— Такая сочная, как мед в мае. Медовая Майя, — шепчет он и, наклонившись, и не выпуская из захвата сосок начинает мягко жалить клитор, вылизывать лепестки, иногда позволяя себе забираться внутрь, от чего его собственное тело терзало режущее желание, болезненное, давящее на мозг, заставляющее терять разум.
Раньше, как бы его не накрывало, сознание было всегда при нем, но сейчас, лаская языком эту киску, он терялся, терял разум, сходил с ума, уже зная, что не сможет избавиться от этого наваждения.
Майя его. Он нашел ее. Он сделает ее свой. Подчинит своей воле, чтобы слово «стоп» никогда не сорвалось с ее губ.
Он продолжает терзать губами сладкие, половые губы, пока рука так и мучает сосок, срывая с губ Майи громкие, уже пронзительные стоны, а тело извиваться.
И вот уже она не бесправный наблюдатель, а участник.
Майя, упирает пятки в пол и начинает сама двигать бедрами толкать себя к языку Давида, который усиливает давление, ускоряет темп, сжимает грудь одной рукой, задницу другой и слышит женский вой, чувствует как его волосы тянут.
На даже это болезненное ощущение не мешает ему доводить до исступления его женщину.
Она уж кричит, бьется в экстазе, исторгая из себя горячую тягучую влагу, которую с таким упоением втягивает в себя Давид.
Он катает её на языке и сплевывает обратно.
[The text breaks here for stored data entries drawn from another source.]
(* ===== verification/EndToEnd.v ===== *)
(** * From a signed intent to the request on the wire

    The core, the stores, the cipher and the executor composed: what a
    confirmed handoff sends is built from the very intent whose digest the
    owner signed. *)

From S2P Require Import Prelude PyStr Sha256 PyDatetime Json Capability StateMachine Canonical PyJson JsonTorn.
From S2P Require Import Contract Evidence Plan SealedApproval Authorization AuthorizationProps StoreCodec Database.
From S2P Require Import RatePolicy AntiRollback Store StoreInv StoreOps StoreProps StoreGate StoreResolve.
From S2P Require Import Consumption Coordinator Crypto KeyLifecycle WriteApi Executor ExecutorInv ExecutorProps.
From S2P Require Import PreparedIntent WriteCore WriteCoreProps AliasDescription AliasProps AliasCore.

(** ** Reading back an encrypted object *)

Lemma utf8_decode_weaken (ok ok' : N → bool) : (∀ c, ok c = true → ok' c = true) →
  ∀ b s, utf8_decode_with ok b = Some s → utf8_decode_with ok' b = Some s.
Proof.
  intros Hok b. induction b as [b IH] using (induction_ltof1 _ length). intros s. unfold ltof in IH.
  destruct b as [|b l1]; [done|]. cbn [utf8_decode_with].
  assert (∀ l c s, (length l < length (b :: l1))%nat → (c ::.) <$> utf8_decode_with ok l = Some s →
    (c ::.) <$> utf8_decode_with ok' l = Some s) as Hgo.
  { intros l c t Hl (r & Hr & ->)%fmap_Some. by rewrite (IH l Hl r Hr). }
  destruct (_ <? 0x80)%N; [apply Hgo; cbn; lia|]. destruct (_ <? 0xC0)%N; [done|]. destruct (_ <? 0xE0)%N.
  { destruct l1 as [|b1 l2]; [done|]. destruct (_ && _); [apply Hgo; cbn; lia|done]. }
  destruct (_ <? 0xF0)%N.
  - destruct l1 as [|b1 [|b2 l3]]; [done..|]. destruct (_ && ok _) eqn:Hc; [|done].
    apply andb_true_iff in Hc as [-> ->%Hok]. apply Hgo. cbn. lia.
  - destruct l1 as [|b1 [|b2 [|b3 l4]]]; [done..|]. destruct (_ && ok _) eqn:Hc; [|done].
    apply andb_true_iff in Hc as [-> ->%Hok]. apply Hgo. cbn. lia.
Qed.

Section opened.
Context `{Hash} `{UnicodeData}.

Lemma loads_bytes_object l b : utf8_encode (dumps false [] (JObj l)) = Ok b → decode_bytes b = Some (dumps false [] (JObj l)).
Proof.
  intros Hb. pose proof (utf8_decode_encode _ _ Hb) as Hd. destruct (dumps_object false l) as (y & t & Ht & Hy). rewrite Ht in *.
  unfold utf8_encode in Hb. destruct (forallb is_scalar _); [|done]. injection Hb as Hb.
  assert (b = utf8_char 123 ++ utf8_char y ++ flat_map utf8_char t) as -> by (by rewrite <-Hb).
  unfold decode_bytes. rewrite detect_object by done.
  eapply utf8_decode_weaken; [|exact Hd]. intros c Hc. by apply N.ltb_lt, is_scalar_lt.
Qed.

(** An object [__init__] froze is its own canonical form. *)
Lemma frozen_canonical f : frozen f → validate_canonical_value (py_of_json (thaw f)) = Ok (thaw f).
Proof.
  intros (v & j & Hj & ->). rewrite thaw_freeze. apply validate_denote in Hj as [Hd Hn].
  pose proof (denote_canonical _ _ _ Hd) as (_ & Hf & Hc). destruct (denote_sorted _ _ Hf) as [Hs Hc'].
  apply validate_denote. split; [done|]. by rewrite Hc', Hc.
Qed.

(** What was encrypted for a contract, in a role. *)
Definition seals (key : KeyRecord) (c : RecoveryContract) (role : ArtifactRole) (v : pyobj) (a : ProtectedArtifact)
    `{AESGCM} : Prop :=
  ∃ plaintext nonce, canonical_json v = Ok plaintext ∧
    encrypt_artifact (material key) (key_id key) (rc_contract_id c) role plaintext nonce = Ok a.

Lemma intent_object i : prepared_intent i → ∃ l, thaw (pi_normalized_mutation_intent_ i) = JObj l.
Proof.
  intros (sv & cap & es & m & av & rt & tp & nmi & rs & rv & Hi). unfold PreparedExecutionIntentV1_new in Hi.
  rewrite !require_bind in Hi. destruct Hi as (_ & _ & _ & _ & Hi).
  apply bind_Ok in Hi as (a & _ & (b & _ & (c & [_ Ho]%validated_frozen_form & (d & _ & [= <-])%bind_Ok)%bind_Ok)%bind_Ok).
  destruct (Ho eq_refl) as [items Hitems]. cbn [pi_normalized_mutation_intent_]. destruct (thaw c); try done. by eexists.
Qed.

Lemma sealed_opened `{AESGCM} {E Raw Request} (x : MutationExecutor E Raw Request) key c role f l a :
  material key = x_encryption_key x → frozen f → thaw f = JObj l →
  seals key c role (py_of_json (thaw f)) a → decrypt x c a role = Ok (py_of_json (thaw f)).
Proof.
  intros Hk Hf Hl (b & n & Hb & Ha). pose proof (frozen_canonical _ Hf) as Hv.
  pose proof (decrypt_encrypted _ _ _ _ _ _ _ (rc_contract_id c) role Ha) as Hdec.
  apply encrypt_artifact_Ok in Ha as (_ & Hn & ad & Had & ->). rewrite Had in Hdec. cbn [pa_ciphertext mbind result_bind] in Hdec.
  rewrite drop_app_length' in Hdec by done. rewrite aead_decrypt_encrypt in Hdec. unfold decrypt. rewrite <-Hk, Hdec.
  cbn [of_option mbind result_bind]. destruct (canonical_read _ _ Hb) as (j & t & (w & Hw & ->) & Ht & Hj).
  assert (w = thaw f) as -> by congruence.
  apply canonical_json_text in Hb as (w & Hw' & Henc). assert (w = thaw f) as -> by congruence.
  assert (sort_keys (thaw f) = thaw f) as Hsort.
  { destruct Hf as (v & j & _ & ->). by rewrite thaw_freeze, sort_keys_idem. }
  unfold loads_bytes. rewrite Hl in Henc. rewrite (loads_bytes_object _ _ Henc).
  apply utf8_decode_encode in Henc. assert (t = dumps false [] (JObj l)) as -> by congruence.
  cbn [of_option mbind result_bind]. rewrite Hj. cbn [of_option mbind result_bind]. by rewrite Hsort, Hv.
Qed.
End opened.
И пока Майю трясет от оргазма, он поднимается, гладит головкой, истекающую влагой щель и шумно втягивая воздух.
Секунда, две, три.
Давид почти грубо вставляет член, сразу и до конца. И вдруг застывает, понимая, что сорвал мягкий барьер.
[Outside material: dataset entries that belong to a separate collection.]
(* ===== verification/ProductionRuntime.v ===== *)
(** * The runtime of the alias description

    [tier1/production_runtime.py]: the product operation of
    [ProductOperation.v] for the alias description, the decision between
    disabled, partial and complete configuration, and the pinned authority
    files.  Opening the witness client, TLS and the transports is not
    modelled. *)

From S2P Require Import Prelude PyStr Sha256 PyDatetime Json Capability StateMachine Canonical PyJson.
From S2P Require Import Contract Evidence Plan SealedApproval Authorization Consumption Coordinator.
From S2P Require Import Crypto StoreCodec Database RatePolicy AntiRollback Store KeyLifecycle.
From S2P Require Import PreparedIntent WriteApi Executor AliasDescription ArtifactExchange WriteCore AliasCore.
From S2P Require Import ProductOperation.

(** What [__init__] keeps; the execution core is the alias core over the
    same preparer and store. *)
Record ProductionAliasDescriptionRuntime (E : Type) : Type := {
  rt_core : WriteExecutionCoreV1 E RawTarget AliasDescriptionPatchV1 AliasDescriptionChangeV1 AliasStateV1;
  rt_prepare : AliasDescriptionChangeV1 → prog E PreparedAliasDescriptionExecutionV1;
  rt_confirmation_authority_id : pystr;
  rt_artifact_integrity_key : bytes;
  rt_operator : Files → prog E Files;
  rt_write : prog E write_outcome }.
Arguments rt_core {_} _.
Arguments rt_prepare {_} _ _.
Arguments rt_confirmation_authority_id {_} _.
Arguments rt_artifact_integrity_key {_} _.
Arguments rt_operator {_} _ _.
Arguments rt_write {_} _.

(** A prepared alias change as the core takes it, and as the preparer made
    it. *)
Definition as_prepared (p : PreparedAliasDescriptionExecutionV1) : PreparedWriteExecutionV1 AliasStateV1 :=
  {| pw_intent := pa_intent p; pw_authoritative_a := pa_authoritative_a p;
     pw_appliance_target_digest := pa_appliance_target_digest p |}.
Definition of_prepared (p : PreparedWriteExecutionV1 AliasStateV1) : PreparedAliasDescriptionExecutionV1 :=
  {| pa_intent := pw_intent p; pa_authoritative_a := pw_authoritative_a p;
     pa_appliance_target_digest := pw_appliance_target_digest p |}.

Section product.
Context `{Hash} `{UnicodeData} `{AESGCM} `{Ed25519} {E L : Type} `{Store : ConsumptionStore L}.
Context (runtime : ProductionAliasDescriptionRuntime E).

(** [_ensure_authorization_preview]: what is written *)
Definition alias_preview (request : AliasDescriptionChangeV1) (prepared : PreparedWriteExecutionV1 AliasStateV1)
    (requested_plan_digest requested_step_id : pystr) (capability : CapabilityPosture) (anchor : AnchorAssurance)
    (now : datetime) : result bytes :=
  preview ← authorization_preview_from_preparation request (of_prepared prepared) requested_plan_digest requested_step_id
              capability anchor now;
  authorization_preview_to_bytes preview (rt_artifact_integrity_key runtime).

(** [_ensure_pending_confirmation_request]: what is written *)
Definition alias_pending (contract : RecoveryContract) (request : AliasDescriptionChangeV1)
    (prepared : PreparedWriteExecutionV1 AliasStateV1) : result bytes :=
  pending ← pending_confirmation_request_from_contract contract (ch_alias_name request)
              (as_descr (pw_authoritative_a prepared)) (ch_description request) (rt_confirmation_authority_id runtime);
  pending_confirmation_request_to_bytes pending (rt_artifact_integrity_key runtime).

Definition alias_product : ProductRuntime E RawTarget AliasDescriptionPatchV1 AliasDescriptionChangeV1 AliasStateV1 := {|
  pt_core := rt_core runtime;
  pt_prepare request := (p ← rt_prepare runtime request; mret (as_prepared p));
  pt_preview := alias_preview; pt_pending := alias_pending;
  pt_operator := rt_operator runtime; pt_write := rt_write runtime |}.

(** [request_alias_description_change] *)
Definition request_alias_description_change (request : AliasDescriptionChangeV1)
    (requested_plan_digest requested_step_id : pystr) (required_risk_class : AuthorizationLevel)
    (capability : CapabilityPosture) (anchor : AnchorAssurance) (now : datetime)
    (acceptance_context : option AcceptanceExecutionContext) : prog (Product E L) ProductOutcome :=
  request_change alias_product request requested_plan_digest requested_step_id required_risk_class capability anchor
    now acceptance_context.

(** [resolve_reconciliation] *)
Definition runtime_resolve_reconciliation (contract_id : pystr) (evidence : ReconciliationEvidence)
    : prog (Product E L) RecoveryContract :=
  on_core (on_contracts (resolve_reconciliation (wc_store (rt_core runtime)) contract_id evidence)).
End product.

(** ** Construction *)

(** [_REQUIRED_VARS] *)
Definition REQUIRED_VARS : list string :=
  ["PFSENSE_TIER1_STORE_PATH"; "PFSENSE_TIER1_STORE_KEY_FILE"; "PFSENSE_TIER1_CONSUMPTION_STORE_PATH";
   "PFSENSE_TIER1_CONSUMPTION_STORE_KEY_FILE"; "PFSENSE_TIER1_ENCRYPTION_KEY_FILE";
   "PFSENSE_TIER1_NONCE_COUNTER_FILE"; "PFSENSE_TIER1_AUTHORIZATION_AUTHORITY_FILE";
   "PFSENSE_TIER1_CONFIRMATION_AUTHORITY_FILE"; "PFSENSE_TIER1_RECONCILIATION_AUTHORITY_FILE";
   "PFSENSE_TIER1_WITNESS_BASE_URL"; "PFSENSE_TIER1_WITNESS_CLIENT_CERT_FILE";
   "PFSENSE_TIER1_WITNESS_CLIENT_KEY_FILE"; "PFSENSE_TIER1_WITNESS_SERVER_CA_FILE";
   "PFSENSE_TIER1_AUTHORIZATION_INBOX_FILE"; "PFSENSE_TIER1_CONFIRMATION_PENDING_FILE";
   "PFSENSE_TIER1_CONFIRMATION_SIGNED_FILE"; "PFSENSE_TIER1_AUTHORIZATION_PREVIEW_FILE"].

(** [_missing_required_vars]: unset and empty variables. *)
Definition missing_required_vars (source : string → option pystr) : list string :=
  filter (λ name, match source name with Some (_ :: _) => false | _ => true end = true) REQUIRED_VARS.

(** The first decision of [build_production_runtime]: disabled ([None]),
    refused, or all variables present. *)
Definition configured_source (source : string → option pystr) : result (option ()) :=
  let missing := missing_required_vars source in
  if (length missing =? length REQUIRED_VARS)%nat then Ok None
  else if (length missing =? 0)%nat then Ok (Some ()) else Raise Tier1ConfigurationError.

Definition AUTHORITY_FILE_MAX_BYTES : nat := N.to_nat 4096.

(** [_load_pinned_authority] *)
Definition load_pinned_authority (n : node) : result PinnedAuthority :=
  f ← open_nofollow Tier1ConfigurationError n;
  _ ← validate_descriptor AUTHORITY_FILE_MAX_BYTES Tier1ConfigurationError f;
  let raw := take (AUTHORITY_FILE_MAX_BYTES + 1) (f_content f) in
  _ ← require (length raw <=? AUTHORITY_FILE_MAX_BYTES)%nat Tier1ConfigurationError;
  text ← of_option (utf8_decode raw) Tier1ConfigurationError;
  value ← of_option (loads_dict (strip text)) Tier1ConfigurationError;
  match value with
  | JObj items =>
    _ ← require (fields_are items [u "authority_id"; u "public_key_hex"]) Tier1ConfigurationError;
    match lookup_item (u "authority_id") items, lookup_item (u "public_key_hex") items with
    | Some (JStr authority_id), Some (JStr public_key_hex) =>
      _ ← require (match_hex64 public_key_hex) Tier1ConfigurationError;
      key ← of_option (fromhex public_key_hex) ValueError;
      match PinnedAuthority_new {| pin_authority_id := authority_id; pin_public_key := key; pin_active := true |} with
      | Ok authority => Ok authority
      | Raise e => Raise Tier1ConfigurationError
      end
    | _, _ => Raise Tier1ConfigurationError
    end
  | _ => Raise Tier1ConfigurationError
  end.

(** The gate on the provisioning record: [seeded] and [complete]. *)
Definition provisioned (status : AnchorProvisioningStatus) : result () :=
  require (aps_seeded status && aps_complete status) Tier1ConfigurationError.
Тело напрягается, пока неожиданно Майя начинает трястись снова, кричать, рыдать, выкрикивая:
— О, боже да!
Давид мучается сомнением. С одной стороны он сорвал девственность, даже в угаре похоти он это понял, а с другой она ведь. кончила. Кончила от боли.
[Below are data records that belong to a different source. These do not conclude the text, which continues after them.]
(* ===== verification/ProductionProps.v ===== *)
(** * Properties of the alias description runtime

    What a repeated call of the product operation reports about an alias
    description that was changed. *)

From S2P Require Import Prelude PyStr Sha256 PyDatetime Json Capability StateMachine Canonical PyJson.
From S2P Require Import Contract Evidence Plan SealedApproval Authorization AuthorizationProps Consumption Coordinator.
From S2P Require Import Crypto StoreCodec Database RatePolicy AntiRollback Store StoreInv StoreOps StoreProps StoreBehaviour.
From S2P Require Import KeyLifecycle PreparedIntent WriteApi Executor ExecutorInv ExecutorProps AliasDescription AliasProps.
From S2P Require Import WriteCore WriteCoreProps AliasCore EndToEnd ProductOperation ProductProps ProductionRuntime.

Section steps.
Context `{Hash} `{UnicodeData} `{AESGCM} `{Ed25519} {E L : Type} `{Store : ConsumptionStore L}.
Context (runtime : ProductionAliasDescriptionRuntime E).
Notation core := (rt_core runtime).
Notation store := (wc_store (rt_core runtime)).
Implicit Types (w : Product E L) (request : AliasDescriptionChangeV1).
Context (Hw : wired core).

(** [C15] What a repeated call reports about a change that was made.  While
    the device shows the requested description, a call is refused: it names
    no contract and changes nothing.  A call reports the verified contract
    of the change exactly from a preparation in which the device shows
    another description, such as after the change was undone by hand: then
    PRODUCT_VERIFIED is reported although the description is not there, and
    nothing is sent. *)
Theorem repeated_call_inverted `{AliasModel} (rc : AliasDescriptionReadClient E) (ct : ConfiguredApplianceTargetV1) request d s risk cap anc now ctx w :
  reachable store (contracts (p_core w)) → rt_prepare runtime = prepare rc ct → 
  (∀ a e', read_named rc (ch_alias_name request) (env (contracts (p_core w))) = (Ok a, e') →
     as_descr a = ch_description request →
     ∃ w', request_alias_description_change runtime request d s risk cap anc now ctx w = (Ok (without_contract REFUSED), w') ∧
       settled w' = settled w) ∧
  (∀ prepared e' key c, prepare rc ct request (env (contracts (p_core w))) = (Ok prepared, e') →
     compute_idempotency_key core (as_prepared prepared) = Ok key →
     stored store (contracts (p_core w)) c → rc_idempotency_key c = key → rc_state c = VERIFIED →
     as_descr (pa_authoritative_a prepared) ≠ ch_description request ∧
     ∃ w', request_alias_description_change runtime request d s risk cap anc now ctx w =
         (Ok (of_contract PRODUCT_VERIFIED (rc_contract_id c)), w') ∧ settled w' = settled w).
Proof.
  intros Hr Hp. split.
  - intros a e' Ha Hd. destruct (prepare rc ct request (env (contracts (p_core w)))) as [[p|e] e1] eqn:Hpr.
    + exfalso. unfold prepare in Hpr. apply bind_inv in Hpr as (name & e2 & [Hn ->]%lift_inv & Hpr).
      assert (name = ch_alias_name request) as ->. 
      { by eapply target_name_inv. }
      apply bind_inv in Hpr as (a' & e3 & Ha' & Hpr). rewrite Ha' in Ha. injection Ha as -> ->.
      by rewrite Hd, pystr_eqb_refl in Hpr.
    + eapply (refused_preparation (alias_product runtime) Hw). cbn. unfold mbind, prog_bind. by rewrite Hp, Hpr.
  - intros prepared e' key c Hpr Hk Hs Hkey Hst. split; [by apply prepare_inv in Hpr as (_ & _ & _ & ? & _)|].
    change PRODUCT_VERIFIED with (project_recovery_state VERIFIED). rewrite <- Hst.
    eapply (existing_reported (alias_product runtime) Hw); [done| |exact Hk|done..| |]; [|by rewrite Hst..].
    cbn. unfold mbind, prog_bind. by rewrite Hp, Hpr.
Qed.
End steps.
— Майя, майя посмотри на меня.
Она открывает ошалелые глаза, в которых слезы восторга и тянет руки к нему.
— Ты помнишь слово.
— Не останавливайтесь Давид Маркович, — с чарующей улыбкой шепчет она.
— Давид, — еле сдерживается он, чтобы не начать резко трахаться. Сначала спросить. — Просто Давид…
— Давид…
— Ты девственница?!
— Уже нет, — томно улыбается она и делает круговое движение бедрами. — Теперь я женщина. Твоя женщина.
Мое тело, словно музыкальный инструмент. Я не звучу, пока моей кожи как струны, не коснуться его пальцы, его губы, его твердеющая плоть.
Он мой владелец и я не смею ему перечить, когда приказывает раздеться. Я не смею противостоять этому огню желания, который горит и во мне. Но мне стыдно за этот огонь, стыдно за влагу, что уже стекает по ноге, когда его плетка касается моей попки. Мне стыдно за каждый еле слышный стон. Однажды мне уже вышла боком моя порочная грешная сущность, стоит ли снова рисковать?